*** Opening of RECORD SET ***

Lemma scan_loop_spec fuel st bf table cs v k0 k1 : is_table table ->
  tab_ok (heap st) (ht (d st) table) cs -> ht_table (ht (d st) table) <> None ->
  NoDup (locs (concat cs)) -> 0 <= k0 <= k1 -> k1 <= 60 ->
  ht_sizemask (ht (d st) table) = 2 ^ k1 - 1 -> in64 v ->
  2 ^ k1 - R v / 2 ^ (64 - k1) < Z.of_nat fuel ->
  exists ev, scan_loop fuel st bf table (2 ^ k0 - 1) (2 ^ k1 - 1) v =
      Some (ev, R (next_pos k0 (R v))) /\
    (forall x, x ∈ concat cs -> R v <= pos (ck x) ->
      next_pos k0 (R v) = 0 \/ pos (ck x) < next_pos k0 (R v) -> EvEntry (cl x) ∈ ev) /\
    (forall l, EvEntry l ∈ ev -> l ∈ locs (concat cs)).
Proof.
  intros Htab Ht Hn Hnd Hk Hk1 Em. revert v. induction fuel as [|fuel IH]; intros v Hv Hf.
  { destruct (pow64_split k1) as (E & ? & ?); [lia|]. pose proof (R_in64 v Hv) as Hr.
    unfold in64 in Hr. assert (R v / 2 ^ (64 - k1) < 2 ^ k1) by (apply Z.div_lt_upper_bound; lia). lia. }
  assert (Hk64 : 0 <= k1 <= 64) by (clear -Hk Hk1; lia). cbn [scan_loop].
  destruct (emit_bucket_spec st bf table cs v k1 Htab Ht Hn Hnd Hk64 Em Hv)
    as (ev & -> & Hcov & Hsnd). rewrite some_bind; cbv beta iota.
  rewrite next_cursor_spec by (done || lia). rewrite some_bind; cbv beta iota.
  pose proof (R_in64 v Hv) as Hr. destruct (two_blocks k0 k1 (R v) Hk) as [Hz Hnz]; [lia|done|].
  pose proof (expansion_test k0 k1 (next_pos k1 (R v)) Hk) as Htest.
  specialize (Htest ltac:(lia) (next_pos_in64 _ _) (next_pos_mod k1 (R v) ltac:(lia) Hr)).
  destruct (Z.eqb_spec (Z.land (R (next_pos k1 (R v))) (Z.lxor (2 ^ k0 - 1) (2 ^ k1 - 1))) 0) as [E|E];
    cbn [negb].
  - apply Htest in E. rewrite (Hz E) in *. exists ev. done.
  - rewrite Htest in E. destruct (Hnz E) as (Hlt & Hsame & Hdiv).
    assert (Hin : in64 (R (next_pos k1 (R v)))) by apply R_in64, next_pos_in64.
    destruct (IH (R (next_pos k1 (R v)))) as (ev' & E' & Hcov' & Hsnd'); [done| |].
    { rewrite R_involutive by apply next_pos_in64. rewrite Hdiv. lia. }
    rewrite R_involutive in * by apply next_pos_in64. rewrite Hsame in *. rewrite E'.
    rewrite some_bind; cbv beta iota. exists (ev ++ ev'). split; [done|]. split.
    + intros x Hx Hle Hup. apply elem_of_app.
      destruct (decide (pos (ck x) < next_pos k1 (R v))); [left|right].
      * apply Hcov; [done|done|by right].
      * apply Hcov'; [done|lia|done].
    + intros l [?|?]%elem_of_app; [by apply Hsnd|by apply Hsnd'].
Qed.

(** The size of the table the cursor walks over: the smaller one. *)
Definition scan_size st : Z :=
  if dictIsRehashing (d st) then Z.min (ht_size (ht0 (d st))) (ht_size (ht1 (d st)))
  else ht_size (ht0 (d st)).

(** One call: the entries between the old and the new position. *)
Definition scan_ok st cs0 cs1 v (r : option (list scan_event * Z)) : Prop :=
  exists ev v', r = Some (ev, v') /\ in64 v' /\
    (v' = 0 \/ R v < R v') /\
    (forall x, x ∈ concat cs0 ++ concat cs1 -> R v <= pos (ck x) ->
      v' = 0 \/ pos (ck x) < R v' -> EvEntry (cl x) ∈ ev) /\
    (forall l, EvEntry l ∈ ev -> l ∈ locs (concat cs0 ++ concat cs1)) /\
    (concat cs0 ++ concat cs1 <> [] ->
      exists k, 2 <= k <= 60 /\ scan_size st = 2 ^ k /\ v' = R (next_pos k (R v))).
(** What the calls of the callbacks have to cover. *)
Definition covers cs0 cs1 k v (ev : list scan_event) : Prop :=
  (forall x, x ∈ concat cs0 ++ concat cs1 -> R v <= pos (ck x) ->
    next_pos k (R v) = 0 \/ pos (ck x) < next_pos k (R v) -> EvEntry (cl x) ∈ ev) /\
  (forall l, EvEntry l ∈ ev -> l ∈ locs (concat cs0 ++ concat cs1)).

Lemma covers_ok st cs0 cs1 v k ev : in64 v -> 2 <= k <= 60 -> scan_size st = 2 ^ k ->
  covers cs0 cs1 k v ev -> scan_ok st cs0 cs1 v (Some (ev, R (next_pos k (R v)))).
Proof.
  intros Hv Hk Hsz [Hcov Hsnd]. exists ev, (R (next_pos k (R v))). split; [done|].
  split; [apply R_in64, next_pos_in64|]. rewrite R_involutive by apply next_pos_in64.
  assert (Hz : R (next_pos k (R v)) = 0 -> next_pos k (R v) = 0)
    by apply R_eq_0, next_pos_in64.
  split; [destruct (next_pos_progress k (R v)) as [->|]; [lia|by apply R_in64|by left|by right]|].
  split; [intros x Hx Hle [?|?]; apply Hcov; auto|]. split; [done|]. intros _. by exists k.
Qed.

*** Close of RECORD SET ***

TASK TO CARRY OUT:
Look at the entries above. Then set all of them down again exactly.

ANSWER TO THE PROBLEM:
Lemma scan_loop_spec fuel st bf table cs v k0 k1 : is_table table ->
  tab_ok (heap st) (ht (d st) table) cs -> ht_table (ht (d st) table) <> None ->
  NoDup (locs (concat cs)) -> 0 <= k0 <= k1 -> k1 <= 60 ->
  ht_sizemask (ht (d st) table) = 2 ^ k1 - 1 -> in64 v ->
  2 ^ k1 - R v / 2 ^ (64 - k1) < Z.of_nat fuel ->
  exists ev, scan_loop fuel st bf table (2 ^ k0 - 1) (2 ^ k1 - 1) v =
      Some (ev, R (next_pos k0 (R v))) /\
    (forall x, x ∈ concat cs -> R v <= pos (ck x) ->
      next_pos k0 (R v) = 0 \/ pos (ck x) < next_pos k0 (R v) -> EvEntry (cl x) ∈ ev) /\
    (forall l, EvEntry l ∈ ev -> l ∈ locs (concat cs)).
Proof.
  intros Htab Ht Hn Hnd Hk Hk1 Em. revert v. induction fuel as [|fuel IH]; intros v Hv Hf.
  { destruct (pow64_split k1) as (E & ? & ?); [lia|]. pose proof (R_in64 v Hv) as Hr.
    unfold in64 in Hr. assert (R v / 2 ^ (64 - k1) < 2 ^ k1) by (apply Z.div_lt_upper_bound; lia). lia. }
  assert (Hk64 : 0 <= k1 <= 64) by (clear -Hk Hk1; lia). cbn [scan_loop].
  destruct (emit_bucket_spec st bf table cs v k1 Htab Ht Hn Hnd Hk64 Em Hv)
    as (ev & -> & Hcov & Hsnd). rewrite some_bind; cbv beta iota.
  rewrite next_cursor_spec by (done || lia). rewrite some_bind; cbv beta iota.
  pose proof (R_in64 v Hv) as Hr. destruct (two_blocks k0 k1 (R v) Hk) as [Hz Hnz]; [lia|done|].
  pose proof (expansion_test k0 k1 (next_pos k1 (R v)) Hk) as Htest.
  specialize (Htest ltac:(lia) (next_pos_in64 _ _) (next_pos_mod k1 (R v) ltac:(lia) Hr)).
  destruct (Z.eqb_spec (Z.land (R (next_pos k1 (R v))) (Z.lxor (2 ^ k0 - 1) (2 ^ k1 - 1))) 0) as [E|E];
    cbn [negb].
  - apply Htest in E. rewrite (Hz E) in *. exists ev. done.
  - rewrite Htest in E. destruct (Hnz E) as (Hlt & Hsame & Hdiv).
    assert (Hin : in64 (R (next_pos k1 (R v)))) by apply R_in64, next_pos_in64.
    destruct (IH (R (next_pos k1 (R v)))) as (ev' & E' & Hcov' & Hsnd'); [done| |].
    { rewrite R_involutive by apply next_pos_in64. rewrite Hdiv. lia. }
    rewrite R_involutive in * by apply next_pos_in64. rewrite Hsame in *. rewrite E'.
    rewrite some_bind; cbv beta iota. exists (ev ++ ev'). split; [done|]. split.
    + intros x Hx Hle Hup. apply elem_of_app.
      destruct (decide (pos (ck x) < next_pos k1 (R v))); [left|right].
      * apply Hcov; [done|done|by right].
      * apply Hcov'; [done|lia|done].
    + intros l [?|?]%elem_of_app; [by apply Hsnd|by apply Hsnd'].
Qed.

(** The size of the table the cursor walks over: the smaller one. *)
Definition scan_size st : Z :=
  if dictIsRehashing (d st) then Z.min (ht_size (ht0 (d st))) (ht_size (ht1 (d st)))
  else ht_size (ht0 (d st)).

(** One call: the entries between the old and the new position. *)
Definition scan_ok st cs0 cs1 v (r : option (list scan_event * Z)) : Prop :=
  exists ev v', r = Some (ev, v') /\ in64 v' /\
    (v' = 0 \/ R v < R v') /\
    (forall x, x ∈ concat cs0 ++ concat cs1 -> R v <= pos (ck x) ->
      v' = 0 \/ pos (ck x) < R v' -> EvEntry (cl x) ∈ ev) /\
    (forall l, EvEntry l ∈ ev -> l ∈ locs (concat cs0 ++ concat cs1)) /\
    (concat cs0 ++ concat cs1 <> [] ->
      exists k, 2 <= k <= 60 /\ scan_size st = 2 ^ k /\ v' = R (next_pos k (R v))).
(** What the calls of the callbacks have to cover. *)
Definition covers cs0 cs1 k v (ev : list scan_event) : Prop :=
  (forall x, x ∈ concat cs0 ++ concat cs1 -> R v <= pos (ck x) ->
    next_pos k (R v) = 0 \/ pos (ck x) < next_pos k (R v) -> EvEntry (cl x) ∈ ev) /\
  (forall l, EvEntry l ∈ ev -> l ∈ locs (concat cs0 ++ concat cs1)).

Lemma covers_ok st cs0 cs1 v k ev : in64 v -> 2 <= k <= 60 -> scan_size st = 2 ^ k ->
  covers cs0 cs1 k v ev -> scan_ok st cs0 cs1 v (Some (ev, R (next_pos k (R v)))).
Proof.
  intros Hv Hk Hsz [Hcov Hsnd]. exists ev, (R (next_pos k (R v))). split; [done|].
  split; [apply R_in64, next_pos_in64|]. rewrite R_involutive by apply next_pos_in64.
  assert (Hz : R (next_pos k (R v)) = 0 -> next_pos k (R v) = 0)
    by apply R_eq_0, next_pos_in64.
  split; [destruct (next_pos_progress k (R v)) as [->|]; [lia|by apply R_in64|by left|by right]|].
  split; [intros x Hx Hle [?|?]; apply Hcov; auto|]. split; [done|]. intros _. by exists k.
Qed.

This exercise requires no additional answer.